Bernard Émié - La différence entre un diplomate et le chef d'un service de renseignement, c'est que le premier fait du renseignement ouvert tandis que le second va chercher du renseignement qui n'est pas immédiatement accessible. Mais, au fond, l'objectif final est le même. Mon parcours m'a conduit à être très souvent en relation avec le monde du renseignement. J'ai été affecté dans de nombreux pays ayant traversé des crises, qu'il s'agisse du Liban, de la Jordanie ou de la Turquie, et où les services jouent un rôle majeur, comme en Algérie. Et puis c'est un monde que j'ai côtoyé de longue date. J'ai été nommé ambassadeur en Algérie au moment où le guide de haute montagne Hervé Gourdel a été enlevé par les soldats du califat. J'ai travaillé la main dans la main avec la DGSE pour essayer de le faire libérer, malheureusement sans succès, puisqu'il a été décapité quelques jours après son enlèvement. Tout cela pour dire que, finalement, mon itinéraire est très cohérent par rapport à ce qui m'est demandé aujourd'hui. Le DGSE doit être doté d'une expérience internationale et d'une forte capacité d'analyse politico-diplomatique et d'anticipation stratégique. C'est probablement pour cette raison que, depuis vingt ans, quatre directeurs généraux sur cinq ont été des diplomates.
P. I. - Vous avez par surcroît une vision géopolitique, ce qui a sans doute pesé dans la décision de vous nommer à ce poste...

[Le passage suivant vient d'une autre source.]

(** The object as [__init__] leaves it just before the SETUP block: every
    attribute assigned, the directories, paths, files and bin accumulators
    still [None]. *)
Definition new_object (a : Args.t) (log_mode : LogMode) (config : option string)
    (bin_size : option (gmap string Z)) : t :=
  let is_enabled := negb (LogMode_eqb log_mode DISABLED) in
  let metrics := init_metrics (Args.metrics a) in
  let step_metrics := init_step_metrics (Args.metrics a) in
  {| _log_mode := log_mode; _is_enabled := is_enabled; _name := Args.name a;
     _job_type := Args.job_type a; _project := Args.project a; _group := Args.group a;
     _entity := Args.entity a; _tags := Args.tags a; _notes := Args.notes a;
     _config := config; _reinit := Args.reinit a;
     is_sub_logger := Args.is_sub_logger a;
     has_sub_loggers := bool_decide (is_Some (Args.sub_loggers a));
     _sub_loggers := default [] (Args.sub_loggers a);
     _metric_groups := (Args.metrics a).*1; _step_metrics := step_metrics;
     _metrics := metrics;
     _summary := if is_enabled && LogMode_eqb log_mode LOCAL
                 then Some (init_summary metrics step_metrics) else None;
     _wandb_mode := Args.wandb_mode a; _wandb_run := None;
     _bin_size := bin_size; _metric_roll_avg := None; _metric_n := None;
     _local_base_dir := Args.local_base_dir a; _run_dir := None; _files_dir := None;
     _artifacts_dir := None; _metrics_dir := None; _temp_dir := None;
     _metrics_file_paths := None; _summary_path := None; _metrics_files := None;
     _is_finished := false |}.

(** The checks of [__init__] come in the order of the source: LOG MODE, SUB
    LOGGER, WANDB SPECIFIC, BINNING; the METRICS and SUMMARY blocks between
    them cannot raise. *)
Definition __init__ (a : Args.t) : M World t :=
  (* LOG MODE *)
  let* log_mode := lift_result (parse_log_mode (Args.log_mode a)) in
  (* GEN VARS *)
  let* config := conv_to_json_d (Args.config a) in
  (* SUB LOGGER *)
  when (Args.is_sub_logger a && bool_decide (is_Some (Args.sub_loggers a)))
    (raise (ValueError SubLoggersOfSubLogger)) ;;;
  (* WANDB SPECIFIC *)
  when (bool_decide (Args.wandb_mode a ∉ valid_wandb_modes))
    (raise (ValueError (InvalidWandbMode (Args.wandb_mode a)))) ;;;
  (* BINNING *)
  let* bin_size := lift_result (init_bin_size (Args.bin_size a) (Args.metrics a).*1) in
  let self := new_object a log_mode config bin_size in
  (* SETUP *)
  λ w, match when (_is_enabled self) (_setup None) (self, w) with
       | (Ok _, (self', w')) => (Ok self', w')
       | (Raise e, (_, w')) => (Raise e, w')
       end.

(** *** Logging: local backend *)

(** [str(dd[col])] with [dd = defaultdict] over [d] whose default is the empty string: the value's text,
    or the empty string for a metric the record omits. *)
Definition cell (d : gmap string num) (col : string) : string :=
  match d !! col with
  | Some v => str v
  | None => EmptyString
  end.

Definition _to_row (d : gmap string num) (group : string) (check_keys : bool)
  : Method string :=
  let* s := get_self in
  let* group_metrics := lift_result (getitem (_metrics s) group) in
  let* step_metric := lift_result (getitem (_step_metrics s) group) in
  when (bool_decide (step_metric ∉ dom d))
    (raise (ValueError (StepMetricMissing step_metric))) ;;;
  (* Check if non-registered keys are in d *)
  when check_keys (
    let set_diff : gset string := dom d ∖ list_to_set group_metrics in
    when (bool_decide (size set_diff = 0))
      (raise (ValueError (UnregisteredKeys set_diff)))) ;;;
  let arr := cell d <$> group_metrics in
  let* d_step := lift_result (getitem d step_metric) in
  let row := str d_step +:+ "," +:+ str_join "," arr in
  ret row.

Definition _log_local (d : gmap string num) (group : string) (check_keys : bool)
  : Method unit :=
  let* s := get_self in
  when (bool_decide (group ∉ dom (_metrics s)))
    (raise (ValueError (InvalidGroup group))) ;;;
  match _summary s with
  | None => raise (TypeError NoneNotSubscriptable)
  | Some summary =>
      let* summary_group := lift_result (getitem summary group) in
      set_self (set_summary
        (Some (<[group := utils.copy_to_dict (Some <$> d) summary_group]> summary)))
  end ;;;
  let* row := _to_row d group check_keys in
  file_write group (newline +:+ row).

Definition _log_file_local (file_path : string) : Method unit :=
  let* s := get_self in
  let file_name := os_path_basename file_path in
  let* new_path := lift_result (utils.join_paths [_files_dir s; Some file_name]) in
  let* ex := io (OS.path_exists new_path) in
  if ex then io (OS.print ("WARNING: " +:+ file_name +:+ " already in files dir so skipped."))
  else
    match _files_dir s with
    | Some files_dir => io (OS.copy file_path files_dir new_path)
    | None => raise (TypeError JoinNoneOrMissing)
    end.

(** *** Logging: remote backend *)

Definition _log_wandb (d : gmap string num) (commit : bool) : Method unit :=
  let* s := get_self in
  match _wandb_run s with
  | Some _ => io (OS.wandb (WandbLog d commit))
  | None => raise (AttributeError NoneHasNoAttribute)
  end.

Definition _log_file_wandb (file_path : string) : Method unit :=
  let* s := get_self in
  let file_name := os_path_basename file_path in
  let* new_path := lift_result (utils.join_paths [_files_dir s; Some file_name]) in
  io (OS.copy file_path new_path new_path) ;;;
  match _wandb_run s, _files_dir s with
  | Some _, Some files_dir => io (OS.wandb (WandbSave new_path files_dir "live"))
  | _, _ => raise (AttributeError NoneHasNoAttribute)
  end.

(** *** Logging: public methods *)

Definition log (d : gmap string num) (group : string) (check_keys : bool) : Method unit :=
  let* s := get_self in
  when (_is_enabled s) (
    when (bool_decide (group ∉ dom (_metrics s)))
      (raise (ValueError (InvalidGroup group))) ;;;
    when check_keys (
      let* step_metric := lift_result (getitem (_step_metrics s) group) in
      let* group_metrics := lift_result (getitem (_metrics s) group) in
      let s' : gset string := dom d ∖ {[step_metric]} in
      let set_diff : gset string := s' ∖ list_to_set group_metrics in
      when (bool_decide (size set_diff ≠ 0))
        (raise (ValueError (InvalidKeys set_diff)))) ;;;
    match _log_mode s with
    | LOCAL => _log_local d group false
    | WANDB => _log_wandb d true
    | DISABLED =>
        (* This should never be entered, but error thrown just in case *)
        raise (ValueError Unreachable)
    end).

(** [new_avg = curr_avg * (n-1)/n + val/n] *)
Definition new_avg (curr_avg : num) (n : Z) (val : num) : result num :=
  match Num.div (Num.mul curr_avg (PInt (n - 1))) (PInt n), Num.div val (PInt n) with
  | Ok x, Ok y => Ok (Num.add x y)
  | Raise e, _ => Raise e
  | _, Raise e => Raise e
  end.

Definition log_binned (d : gmap string num) (group : string) : Method unit :=
  let* s := get_self in
  when (_is_enabled s) (
    when (bool_decide (_bin_size s = None))
      (raise (ValueError BinSizeIsNone)) ;;;
    when (bool_decide (group ∉ dom (_metrics s)))
      (raise (ValueError (InvalidGroup group))) ;;;
    let* group_metrics := lift_result (getitem (_metrics s) group) in
    when (bool_decide (dom d ≠ list_to_set group_metrics))
      (raise (ValueError BinnedKeys)) ;;;
    let* group_bin_size := lift_result (getitem_opt (_bin_size s) group) in
    (* TODO: Check this is correct *)
    let* count := lift_result (getitem_opt (_metric_n s) group) in
    let* n := match count with
              | CInt k => ret (k + 1)%Z
              | CDict _ => raise (TypeError DictPlusInt)
              end in
    for_each (map_to_list d) (λ metric_val,
      let metric := metric_val.1 in
      let val := metric_val.2 in
      let* s := get_self in
      let* roll_avg := lift_result (getitem_opt (_metric_roll_avg s) group) in
      let* curr_avg := lift_result (getitem roll_avg metric) in
      (* Calc rolling average iteratively *)
      let* new_avg := lift_result (new_avg curr_avg n val) in
      set_self (set_metric_roll_avg
        (Some (<[group := <[metric := new_avg]> roll_avg]>
                 (default ∅ (_metric_roll_avg s)))))) ;;;
    when (bool_decide (n = group_bin_size)) (
      let* s := get_self in
      let* avg_d := lift_result (getitem_opt (_metric_roll_avg s) group) in
      set_self (set_metric_n (Some (<[group := CInt 0]> (default ∅ (_metric_n s))))) ;;;
      log avg_d group false)).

B. É. - Je crois, en effet, qu'il faut être capable d'intégrer les dimensions géopolitiques d'une situation donnée. Il faut aussi être capable de parler à ceux auxquels les diplomates ne parlent pas. Le monde du renseignement est un monde où l'on discute aussi avec des gens qui ne sont ni fréquentables ni présentables.
P. I. - Y a-t-il une grande figure de l'espionnage - française ou étrangère - qui vous a inspiré ou, au moins, impressionné ?

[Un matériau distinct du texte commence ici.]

(** The fields of [ClawGuardPluginConfig] and [SessionTokens] read by the
    components below. *)
Record ClawGuardPluginConfig : Type := {
  cfg_controlPlaneUrl : option string;
  cfg_orgId : option string;
  cfg_policyCacheTtlMs : option Z;
  cfg_heartbeatIntervalMs : option Z;
  cfg_heartbeatFailureThreshold : option Z;
  cfg_auditBatchSize : option Z;
  cfg_auditFlushIntervalMs : option Z
}.

Record SessionTokens : Type := {
  ses_accessToken : string;
  ses_userId : string;
  ses_orgId : string
}.

(** [JSON.stringify] and [JSON.parse] at one type of document.  [JSON.parse]
    throws a [SyntaxError] on text that is not JSON; the cast of its result
    to the document type is taken as the source writes it. *)
Class JSON (A : Type) : Type := {
  JSON_stringify : A -> string;
  JSON_parse : string -> result A
}.

(* ===================================================================== *)
(** * node:fs                                                             *)
(* ===================================================================== *)

Module FS.

Abbreviation Disk := (gmap string string).

Definition readFileSync (disk : Disk) (path : string) : result string :=
  match disk !! path with
  | Some data => Ok data
  | None => Throw ENOENT
  end.

Definition writeFileSync (disk : Disk) (path data : string) : result Disk :=
  Ok (<[path := data]> disk).

Definition unlinkSync (disk : Disk) (path : string) : result Disk :=
  match disk !! path with
  | Some _ => Ok (delete path disk)
  | None => Throw ENOENT
  end.

(** [fs.mkdirSync(dir, { recursive: true })]; directories are not part of
    the disk model. *)
Definition mkdirSync (disk : Disk) (dir : string) : result Disk := Ok disk.

End FS.

(** [path.join(os.homedir(), ".openclaw", "clawguard")], the home directory
    written [~]. *)
Definition CLAWGUARD_DIR : string := "~/.openclaw/clawguard".

(* ===================================================================== *)
(** * policy/tool-enforcer.ts                                             *)
(* ===================================================================== *)

Module ToolEnforcer.

Import JSString.

Definition TOOL_NAME_ALIASES : gmap string string :=
  list_to_map [ ("bash", "exec"); ("apply-patch", "apply_patch") ].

B. É. - Je pense à André Dewavrin, le futur colonel Passy, qui a créé les services secrets de la France libre en juillet 1940. C'est l'inventeur d'un nouveau modèle de renseignement : le service spécial à la française, le fameux BCRA qui a vu le jour en septembre 1942. Il s'agit d'un modèle qui associe l'action et le renseignement et qui est subordonné au politique et non au militaire. Ce principe reste valable de nos jours : la DGSE dépend statutairement du ministère des Armées, mais est également un maillon d'une chaîne politique. Passy, c'est aussi la clandestinité et la DGSE est le seul service spécial de l'État qui mène des actions de nature clandestine. Il y a une dernière raison pour laquelle le nom de Passy me vient à l'esprit : cette année, nos unités militaires - qui sont regroupées au sein du 44e régiment d'infanterie et du …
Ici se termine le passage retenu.